Your task -
Within the entries below, find the portion that opens with the line containing "Definition isIndexKey (k" and closes with the line containing "y :: rest =>". Retype that portion exactly and only.

Record excerpts -
(** * cf-shortlink worker: link allocation, resolution and rate limiting

    A shallow embedding of [src/worker.js].  The worker is a single
    [handle] function that talks to two external stores: the KV namespace
    [LINKS] (durable, optional per-key expiry) and the Cache API
    ([caches.default], used for the rate-limit counters).  Both stores, the
    wall clock and the entropy source live in an explicit [World]; every
    [await]/effectful call of the source is a step of a small state and
    exception monad over that world.

    Modelling conventions.
    - A JavaScript string is a Rocq [string]: a sequence of code units, here
      restricted to the range 0..255.  [s.length] is [String.length].
    - JavaScript numbers that the code keeps integral (counters, seconds,
      status codes) are [Z]; the loss of precision of doubles beyond 2^53
      is not modelled.
    - [x || d] on a possibly-undefined string is [or_default]; truthiness of
      a [string | null] value is [truthy].
    - Platform built-ins whose definition is not in the repository
      (SHA-1, the WHATWG URL parser, [atob], [TextDecoder],
      [encodeURIComponent]) are fields of a [Platform] record, which also
      carries the one law of the URL Standard that is relied on: the
      serialization of an http or https URL parses again, to a URL of the
      same scheme.
    - The two stores answer reads from their latest write (no replication
      delay, no eviction before expiry); requests run one after the other.
      A call on the KV binding may reject, as planned by [kv_fault]. *)

From Stdlib Require Import ZArith String Ascii List Lia Bool.
From Stdlib Require Strings.Byte.
From Stdlib Require Import Decimal DecimalString DecimalPos DecimalN.
From stdpp Require Import base option gmap strings.
(** The [props] array of [renderField], before indentation. *)
Definition fieldProps (definition key : Value) : result (list string) :=
  type <- fieldType definition ;;
  k <- quote key ;;
  label <- getField definition f_label ;;
  l <- quote label ;;
  help <- getField definition f_help_text ;;
  h <- quote (JStr (padHelpText help)) ;;
  t <- quote type ;;
  required <- getField definition f_required ;;
  let props :=
    [ renderProp "key" k;
      renderProp "label" l;
      renderProp "helpText" h;
      renderProp "type" t;
      renderProp "required" (boolLiteral (truthy required)) ] in
  placeholder <- getField definition f_placeholder ;;
  if truthy placeholder then
    p <- quote placeholder ;;
    Ok (props ++ [renderProp "placeholder" p])%list
  else Ok props.

Definition wrapField (props : list string) : string :=
  spaces 6 ++ "{" ++ nl ++
  join ("," ++ nl) (map (fun s => spaces 8 ++ s) props) ++ nl ++
  spaces 6 ++ "}".

Definition renderField (definition key : Value) : result string :=
  props <- fieldProps definition key ;;
  Ok (wrapField props).

(** ** Collections, as lodash iterates them *)

Definition digitOf (c : ascii) : option N :=
  let n := N_of_ascii c in
  if ((48 <=? n) && (n <=? 57))%N then Some (n - 48)%N else None.

Fixpoint parseDigits (acc : N) (s : string) : option N :=
  match s with
  | EmptyString => Some acc
  | String c s' =>
      match digitOf c with
      | Some d => parseDigits (10 * acc + d)%N s'
      | None => None
      end
  end.

(** A property key is an array index when it is the canonical decimal
    form of an integer below 2^32 - 1. *)
Definition arrayIndex (k : string) : option N :=
  match k with
  | EmptyString => None
  | String c rest =>
      if Ascii.eqb c "0"%char && negb (String.eqb rest EmptyString) then None
      else match parseDigits 0 k with
           | Some n => if (n <? 4294967295)%N then Some n else None
           | None => None
           end
  end.

Definition isIndexKey (k : string) : bool :=
  match arrayIndex k with
  | Some _ => true
  | None => false
  end.

Fixpoint insertIndexed {A : Type} (x : N * A) (l : list (N * A)) : list (N * A) :=
  match l with
  | [] => [x]
  | y :: rest =>
      if (fst x <=? fst y)%N then x :: l else y :: insertIndexed x rest
  end.

Definition sortIndexed {A : Type} (l : list (N * A)) : list (N * A) :=
  fold_right insertIndexed [] l.

Definition indexOrder {A : Type} (x y : N * A) : Prop := (fst x <= fst y)%N.

Fixpoint indexedProps (props : list (string * Value)) : list (N * (string * Value)) :=
  match props with
  | [] => []
  | (k, v) :: rest =>
      match arrayIndex k with
      | Some n => (n, (k, v)) :: indexedProps rest
      | None => indexedProps rest
      end
  end.

(** Own properties in enumeration order ([Object.keys]): array indices
    in ascending numeric order, then the other keys in creation order. *)
Definition ownProps (props : list (string * Value)) : list (string * Value) :=
  map snd (sortIndexed (indexedProps props)) ++
  filter (fun kv => negb (isIndexKey (fst kv))) props.

Fixpoint indexedFrom (i : Z) (items : list Value) : list (Value * Value) :=
  match items with
  | [] => []
  | x :: rest => (JNum i, x) :: indexedFrom (i + 1) rest
  end.

Definition MAX_SAFE_INTEGER : Z := 9007199254740991.

(** [isLength(value.length)] on an own [length] property. *)
Definition arrayLikeLength (props : list (string * Value)) : option Z :=
  match lookupOwn "length" props with
  | Some (JNum n) =>
      if ((0 <=? n) && (n <=? MAX_SAFE_INTEGER))%Z then Some n else None
  | _ => None
  end.

Definition unitString (c : ascii) : Value := JStr (String c EmptyString).

(** The (key, value) pairs that [_.each] and [_.map] visit, in order:
    nothing for [undefined], [null], numbers and booleans; indices for
    arrays, strings and array-like objects; own properties otherwise. *)
Definition entries (collection : Value) : list (Value * Value) :=
  match collection with
  | JArr items => indexedFrom 0 items
  | JStr s => indexedFrom 0 (map unitString (list_ascii_of_string s))
  | JObj props =>
      match arrayLikeLength props with
      | Some len =>
          map (fun i =>
                 let index := Z.of_nat i in
                 (JNum index,
                  match lookupOwn (numToString index) props with
                  | Some x => x
                  | None => JUndefined
                  end))
              (seq 0 (Z.to_nat len))
      | None => map (fun kv => (JStr (fst kv), snd kv)) (ownProps props)
      end
  | _ => []
  end.

Definition MAX_ARRAY_LENGTH : Z := 4294967295.

(** The pairs that [_.map] visits.  For an array-like object [_.map]
    first allocates [Array(length)], which throws beyond the largest
    array length. *)
Definition mapEntries (collection : Value) : result (list (Value * Value)) :=
  match collection with
  | JObj props =>
      match arrayLikeLength props with
      | Some len =>
          if (MAX_ARRAY_LENGTH <? len)%Z
          then Throw (RangeError "Invalid array length")
          else Ok (entries collection)
      | None => Ok (entries collection)
      end
  | _ => Ok (entries collection)
  end.

(** [_.isEmpty] on plain data. *)
Definition isEmpty (v : Value) : bool :=
  match v with
  | JArr items => match items with [] => true | _ => false end
  | JStr s => String.eqb s EmptyString
  | JObj props => match props with [] => true | _ => false end
  | _ => true
  end.

(** ** Sample rendering *)

Definition renderSampleField (def : Value) : result string :=
  rawType <- getField def f_type ;;
  name <- toStr rawType ;;
  let type := objGet typesMap name in
  key <- getField def f_key ;;
  k <- toStr key ;;
  t <- quote type ;;
  label <- getField def f_label ;;
  l <- quote label ;;
  Ok (spaces 6 ++ k ++ ": {" ++ nl ++
      spaces 8 ++ "type: " ++ t ++ "," ++ nl ++
      spaces 8 ++ "label: " ++ l ++ nl ++
      spaces 6 ++ "}").

Definition wrapSample (fields : list string) : string :=
  spaces 4 ++ "sample: {" ++ nl ++
  join ("," ++ nl) fields ++ nl ++
  spaces 4 ++ "}".

Definition renderSample (definition : Value) : result string :=
  samples <- getField definition f_sample_result_fields ;;
  visited <- mapEntries samples ;;
  fields <- mapM (fun kv => renderSampleField (snd kv)) visited ;;
  Ok (wrapSample fields).

(** ** Predicates used in the statements *)

(** [ToString] succeeds on [v]. *)
Definition printable (v : Value) : bool :=
  match toStr v with
  | Ok _ => true
  | Throw _ => false
  end.

Definition fieldOr (definition : Value) (f : Field) : Value :=
  match getField definition f with
  | Ok v => v
  | Throw _ => JUndefined
  end.

Definition isNullish (v : Value) : bool :=
  match v with
  | JUndefined | JNull => true
  | _ => false
  end.

(** The field definitions that [renderField] renders: an actual value
    whose [type] is falsy or a string, and whose key, label and truthy
    placeholder convert to strings. *)
Definition renderable (definition key : Value) : bool :=
  negb (isNullish definition) &&
  (negb (truthy (fieldOr definition f_type)) || isString (fieldOr definition f_type)) &&
  printable key &&
  printable (fieldOr definition f_label) &&
  (negb (truthy (fieldOr definition f_placeholder)) ||
   printable (fieldOr definition f_placeholder)).

Definition isUpperUnit (c : ascii) : bool :=
  let n := nat_of_ascii c in ((65 <=? n) && (n <=? 90))%nat.

Fixpoint hasUpper (s : string) : bool :=
  match s with
  | EmptyString => false
  | String c s' => isUpperUnit c || hasUpper s'
  end.


(** A sample field spec that carries its own [key]. *)
Definition sampleSpec (row : string * string * string) : Value :=
  let '(k, t, l) := row in
  JObj [ ("key", JStr k); ("type", JStr t); ("label", JStr l) ].


(** ** Steps, promises and the store *)

Inductive StepType : Type := trigger | search | write.

Definition stepTypeName (t : StepType) : string :=
  match t with
  | trigger => "trigger"
  | search => "search"
  | write => "write"
  end.

(** [stepNamesMap], as [_.each] walks it: legacy category, new step type. *)
Definition stepNamesMap : list (Field * StepType) :=
  [ (f_triggers, trigger); (f_searches, search); (f_actions, write) ].

(** [stepTypeMap] of [writeStep] and [dirMap] of [renderIndex]. *)
Definition dirMap (t : StepType) : string :=
  match t with
  | trigger => "triggers"
  | search => "searches"
  | write => "writes"
  end.

(** A promise, represented by the outcome it settles to. *)
Inductive Promise (A : Type) : Type :=
| Fulfilled (a : A)
| Rejected (e : Error).

Arguments Fulfilled {A} a.
Arguments Rejected {A} e.

(** [Promise.all]: fulfilled with every value when all are fulfilled,
    rejected with the reason of a rejected member otherwise (the first
    one in array order stands for the first one in time). *)
Fixpoint promiseAll {A : Type} (ps : list (Promise A)) : Promise (list A) :=
  match ps with
  | [] => Fulfilled []
  | Fulfilled a :: rest =>
      match promiseAll rest with
      | Fulfilled l => Fulfilled (a :: l)
      | Rejected e => Rejected e
      end
  | Rejected e :: _ => Rejected e
  end.

Definition Context : Type := list (string * Value).

(** [ctx[k] = v]: an existing property keeps its place, a new one goes last. *)
Fixpoint setProp (k : string) (v : Value) (ctx : Context) : Context :=
  match ctx with
  | [] => [(k, v)]
  | (k', v') :: rest =>
      if String.eqb k k' then (k, v) :: rest else (k', v') :: setProp k v rest
  end.

(** What a promise callback does on the file system: [ensureDir] makes
    a directory, [writeFile] creates a file or replaces its content. *)
Inductive Job : Type :=
| MkDir (dir : string)
| WriteFile (path content : string).

(** The jobs of one task, in the order in which its callbacks run. *)
Definition Chain : Type := list Job.

(** The store: cells for the objects the code shares between closures
    (the legacy definition passed in by reference, the arrays and context
    objects the callbacks fill), and the chains of jobs that the promises
    created so far have still to carry out. *)
Definition loc : Type := nat.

Response below -
Definition isIndexKey (k : string) : bool :=
  match arrayIndex k with
  | Some _ => true
  | None => false
  end.

Fixpoint insertIndexed {A : Type} (x : N * A) (l : list (N * A)) : list (N * A) :=
  match l with
  | [] => [x]
  | y :: rest =>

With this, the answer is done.